Lemma Rweight_shape mu sd f mu' sd' f' :
  (mu - f) / sd = (mu' - f') / sd' -> Rweight mu sd f = Rweight mu' sd' f'.
Proof. unfold ExactFacts.Rweight. now intros ->. Qed.

(** The weights depend on the fitness values only through their standard
    scores. *)
Lemma weights_affine a c l :
  0 < a ->
  map (Rweight (Rmean (affine a c l)) (Rstd (affine a c l))) (affine a c l) =
  map (Rweight (Rmean l) (Rstd l)) l.
Proof.
  intros Ha. destruct l as [|x0 l0] eqn:El; [reflexivity|].
  rewrite <- El.
  assert (Hne : l <> []) by (rewrite El; discriminate).
  unfold affine at 3. rewrite map_map. apply map_ext_in. intros f Hf.
  apply Rweight_shape.
  rewrite (Rmean_affine a c Hne).
  unfold ExactFacts.Rstd. rewrite (Rvariance_affine a c Hne).
  assert (Haa : 0 < a * a) by now apply Rmult_lt_0_compat.
  destruct (Rlt_dec 0 (Rvariance l)) as [Hv|Hv].
  - assert (Hav : 0 < a * a * Rvariance l) by now apply Rmult_lt_0_compat.
    destruct (Rlt_dec 0 (a * a * Rvariance l)) as [_|]; [|contradiction].
    rewrite sqrt_mult by lra. rewrite sqrt_square by lra.
    assert (Hs : 0 < R_sqrt.sqrt (Rvariance l)) by now apply sqrt_lt_R0.
    field. lra.
  - assert (Hav : ~ 0 < a * a * Rvariance l).
    { intros Hc. apply Hv. apply (Rmult_lt_reg_l (a * a)); [exact Haa|].
      now rewrite Rmult_0_r. }
    destruct (Rlt_dec 0 (a * a * Rvariance l)) as [|_]; [contradiction|].
    assert (E : f = Rmean l) by (apply Rvariance_degenerate; [lra|exact Hf]).
    rewrite E. field.
Qed.

Lemma Rweight_increasing mu sd f g :
  0 < sd -> f < g -> Rweight mu sd f < Rweight mu sd g.
Proof.
  intros Hsd Hfg. unfold ExactFacts.Rweight.
  assert (Hlt : (mu - g) / sd < (mu - f) / sd).
  { unfold Rdiv. apply Rmult_lt_compat_r; [now apply Rinv_0_lt_compat|lra]. }
  apply exp_increasing in Hlt.
  pose proof (exp_pos ((mu - g) / sd)).
  unfold Rdiv at 1 3. rewrite !Rmult_1_l.
  apply Rinv_lt_contravar; [nra|lra].
Qed.

Lemma Rweight_above_mean mu sd f :
  0 < sd -> mu < f -> 1 / 2 < Rweight mu sd f.
Proof.
  intros Hsd Hf. unfold ExactFacts.Rweight.
  assert (Hlt : (mu - f) / sd < 0).
  { unfold Rdiv. assert (0 < / sd) by now apply Rinv_0_lt_compat. nra. }
  apply exp_increasing in Hlt. rewrite exp_0 in Hlt.
  pose proof (exp_pos ((mu - f) / sd)).
  unfold Rdiv. rewrite !Rmult_1_l.
  apply Rinv_lt_contravar; [nra|lra].
Qed.

End AffineFacts.

Section ExactWeights.
Variable NC : nat.
Hypothesis HNC : (1 <= NC)%nat.
Variable Entity : Type.
Variable Fit : Entity -> R.        (* the real fitness of an entity *)

Local Open Scope R_scope.
Local Abbreviation Fitness := (fun e : Entity => XFin (Fit e)).

(** The weights and their sum, as both engines compute them in exact
    arithmetic. *)
Definition Rweights (rs : list R) : list R :=
  map (ExactFacts.Rweight (ExactFacts.Rmean rs) (ExactFacts.Rstd rs)) rs.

□ □ □ □ □ □ □

» **Your assignment**
Find the line with "Lemma Rweight_above_mean mu". Transcribe it and every line after it exactly, through the end of the records above, and nothing else.

» **Response area**
Lemma Rweight_above_mean mu sd f :
  0 < sd -> mu < f -> 1 / 2 < Rweight mu sd f.
Proof.
  intros Hsd Hf. unfold ExactFacts.Rweight.
  assert (Hlt : (mu - f) / sd < 0).
  { unfold Rdiv. assert (0 < / sd) by now apply Rinv_0_lt_compat. nra. }
  apply exp_increasing in Hlt. rewrite exp_0 in Hlt.
  pose proof (exp_pos ((mu - f) / sd)).
  unfold Rdiv. rewrite !Rmult_1_l.
  apply Rinv_lt_contravar; [nra|lra].
Qed.

End AffineFacts.

Section ExactWeights.
Variable NC : nat.
Hypothesis HNC : (1 <= NC)%nat.
Variable Entity : Type.
Variable Fit : Entity -> R.        (* the real fitness of an entity *)

Local Open Scope R_scope.
Local Abbreviation Fitness := (fun e : Entity => XFin (Fit e)).

(** The weights and their sum, as both engines compute them in exact
    arithmetic. *)
Definition Rweights (rs : list R) : list R :=
  map (ExactFacts.Rweight (ExactFacts.Rmean rs) (ExactFacts.Rstd rs)) rs.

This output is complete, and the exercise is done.